I answered that multiple times, including today with a vast amount of screen 
pasting
into https://bugzilla.redhat.com/show_bug.cgi?id=180277 to show you that
DNS without DNSSEC does NOT lead to automatic connection in ANY case other then
you already having the key in known_hosts, which is the same behaviour as 
without
any SSHFP record in DNS.

> The objection (upstream one that
> is) is that setting VerifyHostKeyDNS yes ultimately sets you to depend
> on the DNSSEC security for your SSH connection security

It does not add any new dependancies. If there is no DNSSEC, you are told the 
SSHFP
is in the DNS, shown the fingerprint like there is no SSHFP record, and asked if
you really want to continue. If there is DNSSEC, no entries to known_hosts are 
added
so whenever DNSSEC is not there, you fall back to exactly what you have now.

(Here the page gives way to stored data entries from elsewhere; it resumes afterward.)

(** ** Data after an update *)
Lemma player_data_modify x g f m :
  player_data x (modify_player g f m) = if x =? g then f (player_data x m) else player_data x m.
Proof.
  unfold player_data at 1, modify_player. cbn [PlayersStore set_PlayersStore]. destruct (Z.eqb_spec x g) as [->|Hne].
  - by rewrite lookup_insert_eq.
  - by rewrite lookup_insert_ne.
Qed.

Lemma group_data_modify x g f m :
  group_data x (modify_group g f m) = if x =? g then f (group_data x m) else group_data x m.
Proof.
  unfold group_data at 1, modify_group. cbn [GroupsStore set_GroupsStore]. destruct (Z.eqb_spec x g) as [->|Hne].
  - by rewrite lookup_insert_eq.
  - by rewrite lookup_insert_ne.
Qed.

Lemma player_data_log x es m : player_data x (log es m) = player_data x m. Proof. done. Qed.
Lemma group_data_log x es m : group_data x (log es m) = group_data x m. Proof. done. Qed.
Lemma player_data_modify_group x g f m : player_data x (modify_group g f m) = player_data x m. Proof. done. Qed.
Lemma group_data_modify_player x g f m : group_data x (modify_player g f m) = group_data x m. Proof. done. Qed.
Create Rewrite HintDb lfg_data.
#[export] Hint Rewrite player_data_log group_data_log player_data_modify group_data_modify player_data_modify_group
  group_data_modify_player : lfg_data.

Lemma GetState_SetState x g st m : GetState x (SetState g st m) = if x =? g then st else GetState x m.
Proof.
  unfold GetState, SetState. destruct (Z.eqb_spec x g) as [->|Hne].
  - destruct (IS_GROUP g); [rewrite group_data_modify|rewrite player_data_modify]; rewrite Z.eqb_refl; by destruct st.
  - apply Z.eqb_neq in Hne. destruct (IS_GROUP g).
    + rewrite group_data_modify, Hne. done.
    + rewrite player_data_modify, Hne. done.
Qed.

Lemma trace_SetState g st m : trace (SetState g st m) = trace m.
Proof. unfold SetState. by destruct (IS_GROUP g). Qed.
Lemma BootsStore_SetState g st m : BootsStore (SetState g st m) = BootsStore m.
Proof. unfold SetState. by destruct (IS_GROUP g). Qed.

Lemma GroupsStore_SetState g st m : IS_GROUP g = false -> GroupsStore (SetState g st m) = GroupsStore m.
Proof. unfold SetState. by intros ->. Qed.

Lemma GetState_DecreaseKicksLeft x g m : GetState x (DecreaseKicksLeft g m) = GetState x m.
Proof.
  unfold GetState, DecreaseKicksLeft. destruct (IS_GROUP x); [|done]. rewrite group_data_modify.
  destruct (x =? g); [|done]. unfold GroupData_DecreaseKicksLeft. by destruct (_ =? 0).
Qed.

(** ** The vote to kick *)
Definition votes_for (a : LfgAnswer) (v : list (Z * LfgAnswer)) : Z := Z.of_nat (length (filter (fun kv => kv.2 = a) v)).

Lemma votes_for_snoc a v k b : votes_for a (v ++ [(k, b)]) = votes_for a v + (if bool_decide (b = a) then 1 else 0).
Proof.
  unfold votes_for. rewrite filter_app, length_app, filter_cons, filter_nil. case_bool_decide; cbn [snd].
  - rewrite decide_True by done. cbn [length]. lia.
  - rewrite decide_False by done. cbn [length]. lia.
Qed.

(** The counters do not wrap. *)
Lemma count_votes_spec v :
  Z.of_nat (length v) < 256 ->
  count_votes v = (votes_for LFG_ANSWER_AGREE v + votes_for LFG_ANSWER_DENY v, votes_for LFG_ANSWER_AGREE v)
  /\ votes_for LFG_ANSWER_AGREE v + votes_for LFG_ANSWER_DENY v <= Z.of_nat (length v).
Proof.
  unfold count_votes. induction v as [|[k a] v IH] using rev_ind; [done|]. rewrite length_app. cbn [length]. intros Hl.
  destruct IH as [IH Hle]; [lia|]. rewrite fold_left_app, IH, !votes_for_snoc. cbn [fold_left snd].
  assert (0 <= votes_for LFG_ANSWER_AGREE v) as H1 by (unfold votes_for; lia).
  assert (0 <= votes_for LFG_ANSWER_DENY v) as H2 by (unfold votes_for; lia).
  destruct a; repeat case_bool_decide; try done; rewrite ?wrap_id by width; (split; [f_equal; lia|lia]).
Qed.

(** The voters but the victim are told. *)
Lemma end_vote_states vi b (v : list (Z * LfgAnswer)) m :
  let m' := fold_left (fun m kv => if fst kv =? vi then m
    else log [SendLfgBootProposalUpdate (fst kv) b] (SetState (fst kv) LFG_STATE_DUNGEON m)) v m in
  (forall x, GetState x m' = if bool_decide (x ∈ v.*1) && negb (x =? vi) then LFG_STATE_DUNGEON else GetState x m)
  /\ BootsStore m' = BootsStore m
  /\ (forall g x, RemoveFromGroup g x ∈ trace m' <-> RemoveFromGroup g x ∈ trace m)
  /\ (Forall (fun x => IS_GROUP x = false) v.*1 -> GroupsStore m' = GroupsStore m).
Proof.
  cbv zeta. revert m. induction v as [|[k a] v IH]; intros m; [done|]. cbn [fold_left fst].
  specialize (IH (if k =? vi then m else log [SendLfgBootProposalUpdate k b] (SetState k LFG_STATE_DUNGEON m))) as (IH1 & IH2 & IH3 & IH4).
  split_and!.
  - intros x. rewrite IH1, fmap_cons. rewrite (bool_decide_ext (x ∈ k :: v.*1) (x = k \/ x ∈ v.*1)) by apply elem_of_cons.
    destruct (Z.eqb_spec x k) as [->|Hxk].
    + rewrite (bool_decide_eq_true_2 (k = k \/ _)) by by left. destruct (k =? vi) eqn:Hk; cbn [negb andb]; rewrite ?andb_false_r; [done|].
      change (GetState k (log ?es ?m0)) with (GetState k m0). rewrite GetState_SetState, Z.eqb_refl. by destruct (bool_decide _).
    + rewrite (bool_decide_ext (x = k \/ x ∈ v.*1) (x ∈ v.*1)) by tauto. destruct (bool_decide _ && _); [done|]. destruct (k =? vi); [done|].
      change (GetState x (log ?es ?m0)) with (GetState x m0). by rewrite GetState_SetState, (proj2 (Z.eqb_neq x k)).
  - rewrite IH2. unfold SetState. by destruct (k =? vi), (IS_GROUP k).
  - intros g x. rewrite IH3. destruct (k =? vi); [done|]. cbn [trace log set_trace]. rewrite trace_SetState, elem_of_app, list_elem_of_singleton.
    split; [by intros [?|?]|by left].
  - rewrite fmap_cons, Forall_cons. intros [Hk Hv]. rewrite (IH4 Hv). destruct (k =? vi); [done|]. by apply GroupsStore_SetState.
Qed.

Also, ssh already "depends" on DNSSEC to get a trustworth A/AAAA record with an 
RRSIG
from DNSSEC. The dependancy is there whether upstream likes it or not.

> and that is
> something we will never make default if upstream does not.

If upstream deems this so bad, why does upstream offer the option? I don't see 
them
offering 1des or rot13 cipher either. Apparently, upstream is somewhat divided?

> Setting it to 'VerifyHostKeyDNS ask' by default is another matter and I
> am OK with that.

Thank you, it's good enough for me and a happy end of a 5 year old bug.